**WHAT IS REQUIRED**
Return only what lies between the first line of the entries and the line containing "From Stdlib Require Import ZArith", both lines included.

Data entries
· · · ·

(** * ValTime: frame generator, playback scheduler and menu state machine

    A shallow embedding of [animation_player.py] and [overlay.py].

    - Python text is a list of Unicode code points ([pystr]); the
      sprite literals are written as in the source file and decoded
      from UTF-8, the encoding of that file.
    - Fallible Python code returns [result], an error monad over the
      exceptions the code can raise.
    - Python object identity ([is]) is written out: a list element is
      an [obj], a value tagged with the identity of the object that
      holds it.
    - Keyboard, clipboard, [time.sleep] and Qt signals are recorded as a
      trace of [event]s.
    - Window rendering (the Qt widgets rebuilt by [rebuild_options] and
      [update_header_title]) has no effect on navigation and is left
      out. *)

From Stdlib Require Import ZArith NArith QArith Qround String Ascii List Lia ZifyNat.
From stdpp Require Import base gmap list strings pretty.
(** * An HTTP client with retries, slow-call warnings and duration metrics

    A shallow embedding of [index.js]: the retrying transport [_fetch], the
    instrumented [Fetcher.fetch] with its buffered response, and the metrics
    bootstrap [collectDefaultMetrics], followed by the properties proved
    about them.

    JavaScript objects that the code shares and mutates (option maps, label
    sets) live in a heap of property maps; an [async] function is a
    computation over an explicit world that either returns or throws. *)

From Stdlib Require Import Ascii.
From stdpp Require Import base gmap strings list pretty.
From Equations.Prop Require Import Equations Logic.

Open Scope Z_scope.
Set Warnings "-register-all".

(** ** Values and objects *)

Definition loc := positive.

(** The JavaScript values that occur as properties of option maps and label
    sets. Numbers are the integers the program handles (status codes). *)
Inductive JsVal :=
  | JUndefined
  | JNull
  | JBool (b : bool)
  | JNum (n : Z)
  | JStr (s : string)
  | JRef (l : loc).

(** An object: its own enumerable properties. *)
Abbreviation Obj := (gmap string JsVal).

(** ToBoolean. *)
Definition truthy (v : JsVal) : bool :=
  match v with
  | JUndefined | JNull => false
  | JBool b => b
  | JNum n => negb (n =? 0)
  | JStr s => negb (String.eqb s EmptyString)
  | JRef _ => true
  end.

· · · ·

**ANSWER SECTION**
(** * ValTime: frame generator, playback scheduler and menu state machine

    A shallow embedding of [animation_player.py] and [overlay.py].

    - Python text is a list of Unicode code points ([pystr]); the
      sprite literals are written as in the source file and decoded
      from UTF-8, the encoding of that file.
    - Fallible Python code returns [result], an error monad over the
      exceptions the code can raise.
    - Python object identity ([is]) is written out: a list element is
      an [obj], a value tagged with the identity of the object that
      holds it.
    - Keyboard, clipboard, [time.sleep] and Qt signals are recorded as a
      trace of [event]s.
    - Window rendering (the Qt widgets rebuilt by [rebuild_options] and
      [update_header_title]) has no effect on navigation and is left
      out. *)

From Stdlib Require Import ZArith NArith QArith Qround String Ascii List Lia ZifyNat.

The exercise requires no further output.